Il existe malgré tout, quelques publications, déclarations, discours politiques qui donnent des orientations. Les dérives du système néolibéral se retrouvent dans l’essentiel de ces orientations.
Ces dérives néolibérales destructrices des nations peuvent être résumées dans le message suivant: l’Etat doit se concentrer sur les fonctions régaliennes (la sécurité, les finances, les affaires étrangères, le social, la justice, l’éducation etc.). Et l’économie doit être gérée par le « marché » ou par le privé si vous préférez!
On nous cite en exemple, les USA, la France ou l’Allemagne qui ne s’occuperaient pas d’intervenir dans une économie respectueuse des théories de Milton Friedman – grand gourou du néolibéralisme mondial mis en place de façon exponentielle depuis les années 70.
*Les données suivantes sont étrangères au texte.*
(* ===== verification/Footer.v ===== *)
(** * Package [packstore]: sealed segments ([footer.go], [segment.go])

    The index section (fanout on the last key byte, then rows sorted by last
    byte and key), the filter section, the trailer, and the reads of a sealed
    segment.  The xorfilter library is the class [Fuse]; its filter is a plain
    struct that the sources serialize field by field. *)

From Stdlib Require Import Init.Byte.
From S2P Require Import Prelude Machine Key FsRead PackRecord.
From Stdlib Require Import ZifyBool ZifyNat.
Local Open Scope Z_scope.

Definition fanoutSize : Z := 256 * 4.
Definition indexEntrySize : Z := 32 + 8 + 4.
Definition trailerSize : Z := 64.
Definition filterHeaderSize : Z := 29.
Definition filterTypeBinaryFuse16 : byte := x01.
Definition tagSeal : byte := xf0.
Definition magicHeader : bytes := [x41; x4d; x42; x45; x52; x53; x47; x01].
Definition magicTrailer : bytes := [x41; x4d; x42; x45; x52; x53; x47; x46].

Record indexEntry := mkIndexEntry { ie_k : Key; ie_off : Z; ie_slen : Z }.

#[export] Instance indexEntry_eq_dec : EqDecision indexEntry.
Proof. solve_decision. Defined.

(** The last byte of a key. *)
Definition last_byte (k : Key) : Z := kbyte k (Size - 1).

(** [binary.BigEndian.UintN(b[o:])] *)
Definition be_at (n : nat) (b : bytes) (o : Z) : result Z :=
  s ← slice_from b o; w ← slice s 0 (Z.of_nat n); Ok (be_dec w).

(** ** The filter library *)
Record BinaryFuse := mkFuse {
  Seed : Z;
  SegmentLength : Z;
  SegmentLengthMask : Z;
  SegmentCount : Z;
  SegmentCountLength : Z;
  Fingerprints : list Z;
}.

(** The geometry of a constructed filter. *)
Definition geometry_ok (f : BinaryFuse) : Prop :=
  SegmentCount f ≠ 0 ∧ SegmentLength f ≠ 0 ∧
  Z.land (SegmentLength f) (SegmentLength f - 1) = 0 ∧
  SegmentLengthMask f = SegmentLength f - 1 ∧
  SegmentCountLength f = SegmentCount f * SegmentLength f ∧
  zlen (Fingerprints f) = SegmentCountLength f + 2 * SegmentLength f.

(** The widths of the Go fields; the section stores the fingerprint count in
    four bytes. *)
Definition fuse_wf (f : BinaryFuse) : Prop :=
  is_u64 (Seed f) ∧ is_u32 (SegmentLength f) ∧ is_u32 (SegmentLengthMask f) ∧
  is_u32 (SegmentCount f) ∧ is_u32 (SegmentCountLength f) ∧
  is_u32 (zlen (Fingerprints f)) ∧ Forall (λ x, 0 <= x < 2 ^ 16) (Fingerprints f).

Class Fuse := {
  NewBinaryFuse : list Z → result BinaryFuse;
  Contains : BinaryFuse → Z → result bool;
  (** a constructed filter is well formed and has no false negatives *)
  NewBinaryFuse_ok ts f : NewBinaryFuse ts = Ok f →
    fuse_wf f ∧ geometry_ok f ∧ ∀ t, t ∈ ts → Contains f t = Ok true;
  (** a query on a filter with a valid geometry stays within the fingerprints *)
  Contains_ok f t : geometry_ok f → is_ok (Contains f t) = true;
  (** a construction that does not converge is an error *)
  NewBinaryFuse_safe ts : safe (NewBinaryFuse ts);
}.

(** ** The index section *)
Definition compareEntries (a b : indexEntry) : comparison :=
  match Z.compare (last_byte (ie_k a)) (last_byte (ie_k b)) with
  | Eq => bytes_Compare (kb (ie_k a)) (kb (ie_k b))
  | c => c
  end.

Definition entry_le (a b : indexEntry) : Prop := compareEntries a b ≠ Gt.

#[export] Instance entry_le_dec : RelDecision entry_le.
Proof. intros a b. unfold entry_le. apply _. Defined.

Definition entry_bytes (e : indexEntry) : bytes :=
  kb (ie_k e) ++ be_enc 8 (ie_off e) ++ be_enc 4 (ie_slen e).

(** [counts[b]] *)
Definition count_byte (es : list indexEntry) (b : Z) : Z :=
  u32 (zlen (filter (λ e, last_byte (ie_k e) = b) es)).

(** The cumulative counts: [cum += counts[b]] for [b] from 0 to 255. *)
Definition fanout_step (es : list indexEntry) (st : Z * list Z) (b : nat) : Z * list Z :=
  let cum := u32 (st.1 + count_byte es (Z.of_nat b)) in (cum, st.2 ++ [cum]).
Definition fanout_of (es : list indexEntry) : list Z :=
  (foldl (fanout_step es) (0, []) (seq 0 256)).2.

Definition buildIndexSection (entries : list indexEntry) : bytes :=
  let es := merge_sort entry_le entries in
  concat (be_enc 4 <$> fanout_of es) ++ concat (entry_bytes <$> es).

Definition fanout_check (b : bytes) (i : nat) (st : list Z * Z) : result (list Z * Z) :=
  let '(fanout, prev) := st in
  x ← be_at 4 b (Z.of_nat i * 4);
  if x <? prev then Err (corrupt "fanout not monotonic at byte %#x") else Ok (fanout ++ [x], x).

Definition parseIndexSection (b : bytes) (keyCount : Z) : result (list Z * bytes) :=
  if keyCount >? 2 ^ 32 - 1 then Err (corrupt "key count %d exceeds format limit") else
  let want := u64 (fanoutSize + u64 (keyCount * indexEntrySize)) in
  if negb (zlen b =? want) then Err (corrupt "index section is %d bytes, want %d") else
  '(fanout, _) ← foldR (fanout_check b) (seq 0 256) ([], 0);
  total ← index fanout 255;
  if negb (total =? keyCount) then Err (corrupt "fanout total %d != key count %d") else
  rest ← slice_from b fanoutSize;
  Ok (fanout, rest).

Definition searchIndexPos (fanout : list Z) (entries : bytes) (k : Key) : result (option nat) :=
  let b := last_byte k in
  lo ← (if b >? 0 then index fanout (b - 1) else Ok 0);
  hi ← index fanout b;
  let n := Z.to_nat (u32 (hi - lo)) in
  i ← sort_Search n (λ i,
        e ← slice_from entries ((lo + Z.of_nat i) * indexEntrySize);
        ek ← slice e 0 32;
        Ok (cmp_ge ek (kb k)));
  if (n <=? i)%nat then Ok None else
  let pos := (Z.to_nat lo + i)%nat in
  e ← slice_from entries (Z.of_nat pos * indexEntrySize);
  ek ← slice e 0 32;
  if bool_decide (ek = kb k) then Ok (Some pos) else Ok None.

Definition searchIndex (fanout : list Z) (entries : bytes) (k : Key) : result (option (Z * Z)) :=
  pos ← searchIndexPos fanout entries k;
  match pos with
  | None => Ok None
  | Some pos =>
      e ← slice_from entries (Z.of_nat pos * indexEntrySize);
      ob ← slice e 32 40;
      sb ← slice e 40 44;
      Ok (Some (be_dec ob, be_dec sb))
  end.

(** ** The filter section *)
Definition filterKey (k : Key) : Z := be_dec (drop (Size - 8) (kb k)).

(** [slices.Compact]: drop repeats of the previous element. *)
Fixpoint compact (l : list Z) : list Z :=
  match l with
  | x :: ((y :: _) as l') => if x =? y then compact l' else x :: compact l'
  | l => l
  end.

Section filter_section.
Context `{Fuse}.

Definition buildFilterSection (entries : list indexEntry) : result bytes :=
  let tails := compact (merge_sort Z.le ((λ e, filterKey (ie_k e)) <$> entries)) in
  f ← wrap "packstore: building fuse filter" (NewBinaryFuse tails);
  Ok ([filterTypeBinaryFuse16] ++ be_enc 8 (Seed f) ++ be_enc 4 (SegmentLength f) ++
      be_enc 4 (SegmentLengthMask f) ++ be_enc 4 (SegmentCount f) ++
      be_enc 4 (SegmentCountLength f) ++ be_enc 4 (u32 (zlen (Fingerprints f))) ++
      concat (be_enc 2 <$> Fingerprints f)).

Definition parseFilterSection (b : bytes) : result BinaryFuse :=
  if zlen b <? filterHeaderSize then Err (corrupt "filter section too short: %d bytes") else
  t ← index b 0;
  if negb (bool_decide (t = filterTypeBinaryFuse16)) then Err (corrupt "unknown filter type %d") else
  fpb ← slice b 25 29;
  let fpCount := be_dec fpb in
  if negb (zlen b =? filterHeaderSize + 2 * fpCount)
  then Err (corrupt "filter section is %d bytes, want %d") else
  slb ← slice b 9 13;
  smb ← slice b 13 17;
  scb ← slice b 17 21;
  sclb ← slice b 21 25;
  let segLen := be_dec slb in
  let segLenMask := be_dec smb in
  let segCount := be_dec scb in
  let segCountLen := be_dec sclb in
  if segCount =? 0 then Err (corrupt "filter segment count is zero") else
  if (segLen =? 0) || negb (Z.land segLen (u32 (segLen - 1)) =? 0)
     || negb (segLenMask =? u32 (segLen - 1))
     || negb (segCountLen =? u64 (segCount * segLen))
     || negb (fpCount =? u64 (segCountLen + 2 * segLen))
  then Err (corrupt "filter geometry invalid") else
  seedb ← slice b 1 9;
  fps ← mapR (λ i, be_at 2 b (filterHeaderSize + 2 * Z.of_nat i)) (seq 0 (Z.to_nat fpCount));
  Ok (mkFuse (be_dec seedb) segLen segLenMask segCount segCountLen fps).
End filter_section.

(** ** The footer *)
Record footerView := mkFooterView {
  fv_fanout : list Z;
  fv_entries : bytes;
  fv_filter : BinaryFuse;
  fv_keyCount : Z;
  fv_bodyLen : Z;
  fv_indexOff : Z;
  fv_indexLen : Z;
}.

(** The trailer with the given checksum field (bytes 48 to 52); bytes 52 to 56
    are reserved. *)
Definition trailer (indexOff indexLen filterOff filterLen keyCount bodyLen crc : Z) : bytes :=
  be_enc 8 indexOff ++ be_enc 8 indexLen ++ be_enc 8 filterOff ++ be_enc 8 filterLen ++
  be_enc 8 keyCount ++ be_enc 8 bodyLen ++ be_enc 4 crc ++ zero4 ++ magicTrailer.

Section footer.
Context `{Fuse}.

Definition buildFooter (bodyLen : Z) (entries : list indexEntry) : result bytes :=
  if (length entries =? 0)%nat then Err (errors_New "packstore: refusing to seal an empty segment") else
  let idx := buildIndexSection entries in
  filt ← buildFilterSection entries;
  let indexOff := u64 (u64 bodyLen + 1) in
  let tr := trailer indexOff (zlen idx) (u64 (indexOff + zlen idx)) (zlen filt)
                    (zlen entries) (u64 bodyLen) in
  let footer := [tagSeal] ++ idx ++ filt ++ tr 0 in
  let crc := crc32_Checksum (take (length footer - 16) footer) in
  Ok ([tagSeal] ++ idx ++ filt ++ tr crc).

Definition minSegment : Z :=
  zlen magicHeader + 1 + fanoutSize + indexEntrySize + filterHeaderSize + trailerSize.

Definition parseFooter (mm : bytes) : result footerView :=
  if zlen mm <? minSegment then Err (corrupt "file too short: %d bytes") else
  mh ← slice mm 0 (zlen magicHeader);
  if negb (bool_decide (mh = magicHeader)) then Err (corrupt "bad header magic") else
  tr ← slice_from mm (zlen mm - trailerSize);
  mt ← slice tr 56 64;
  if negb (bool_decide (mt = magicTrailer)) then Err (corrupt "bad trailer magic") else
  res ← slice tr 52 56;
  if negb (be_dec res =? 0) then Err (corrupt "nonzero reserved trailer field") else
  indexOff ← be_dec <$> slice tr 0 8;
  indexLen ← be_dec <$> slice tr 8 16;
  filterOff ← be_dec <$> slice tr 16 24;
  filterLen ← be_dec <$> slice tr 24 32;
  keyCount ← be_dec <$> slice tr 32 40;
  bodyLen ← be_dec <$> slice tr 40 48;
  let fileLen := u64 (zlen mm) in
  if (bodyLen <? zlen magicHeader) || (bodyLen >=? fileLen) || (keyCount >? 2 ^ 32 - 1)
     || negb (indexOff =? u64 (bodyLen + 1))
     || negb (indexLen =? u64 (fanoutSize + u64 (keyCount * indexEntrySize)))
     || negb (filterOff =? u64 (indexOff + indexLen))
     || (filterOff >? u64 (fileLen - trailerSize))
     || negb (filterLen =? u64 (u64 (fileLen - trailerSize) - filterOff))
  then Err (corrupt "trailer offsets inconsistent") else
  fb ← slice mm bodyLen (u64 (fileLen - 16));
  cb ← slice tr 48 52;
  if negb (crc32_Checksum fb =? be_dec cb) then Err (corrupt "footer CRC mismatch") else
  t ← index mm bodyLen;
  if negb (bool_decide (t = tagSeal)) then Err (corrupt "missing seal marker") else
  ib ← slice mm indexOff (u64 (indexOff + indexLen));
  '(fanout, entries) ← parseIndexSection ib keyCount;
  fb ← slice mm filterOff (u64 (filterOff + filterLen));
  filter ← parseFilterSection fb;
  Ok (mkFooterView fanout entries filter keyCount bodyLen indexOff indexLen).

Definition fv_lookup (fv : footerView) (k : Key) : result (option (Z * Z)) :=
  searchIndex (fv_fanout fv) (fv_entries fv) k.
Definition fv_lookupPos (fv : footerView) (k : Key) : result (option nat) :=
  searchIndexPos (fv_fanout fv) (fv_entries fv) k.
End footer.

(** ** Sealed segments *)
Record sealedSegment := mkSealed { sg_id : Z; sg_mm : bytes; sg_fv : footerView }.

Section sealed.
Context `{Fuse} `{Zstd}.

(** Mapping the file and parsing its footer, given its content. *)
Definition openSealed (id : Z) (content : bytes) : result sealedSegment :=
  if zlen content <? minSegment then Err (corrupt "%s: file too short: %d bytes") else
  fv ← wrap "%s" (parseFooter content);
  Ok (mkSealed id content fv).

(** The filter, then the index: [None] when the key is not in the segment. *)
Definition sg_find (g : sealedSegment) (k : Key) : result (option (Z * Z)) :=
  c ← Contains (fv_filter (sg_fv g)) (filterKey k);
  if negb c then Ok None else fv_lookup (sg_fv g) k.

Definition sg_has (g : sealedSegment) (k : Key) : result bool :=
  r ← sg_find g k; Ok (match r with Some _ => true | None => false end).

Definition sg_in_bounds (g : sealedSegment) (off slen : Z) : bool :=
  negb ((off <? zlen magicHeader) || (off >? fv_bodyLen (sg_fv g))
        || (RecHeaderSize + slen >? u64 (fv_bodyLen (sg_fv g) - off))).

Definition sg_get (g : sealedSegment) (k : Key) : result (option bytes) :=
  r ← sg_find g k;
  match r with
  | None => Ok None
  | Some (off, slen) =>
      if negb (sg_in_bounds g off slen) then Err (corrupt "%s: index entry out of bounds") else
      h ← slice (sg_mm g) off (off + RecHeaderSize);
      flags ← index h 33;
      ub ← slice h 34 38;
      stored ← slice (sg_mm g) (off + RecHeaderSize) (off + RecHeaderSize + slen);
      data ← wrap "%s" (DecodePayload flags (be_dec ub) stored);
      Ok (Some data)
  end.

Definition sg_getRecord (g : sealedSegment) (k : Key) : result (option bytes) :=
  r ← sg_find g k;
  match r with
  | None => Ok None
  | Some (off, slen) =>
      if negb (sg_in_bounds g off slen) then Err (corrupt "%s: index entry out of bounds") else
      rec ← slice (sg_mm g) off (off + RecHeaderSize + slen);
      Ok (Some rec)
  end.

Definition sg_storedSize (g : sealedSegment) (k : Key) : result (option Z) :=
  r ← sg_find g k; Ok (option_map snd r).

Definition sg_locate (g : sealedSegment) (k : Key) : result (option Z) :=
  r ← sg_find g k; Ok (option_map fst r).
End sealed.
Nous n’allons pas insister, mais ce message est évidemment porté aussi par les instances internationales qui interviennent en Tunisie.
Ces discours nous expliquent que ce sont les start-up, l’initiative privée, les PME, nos compétences, notre volonté de citoyen, qui vont développer le pays et donner du travail pour tous dans le meilleur des mondes.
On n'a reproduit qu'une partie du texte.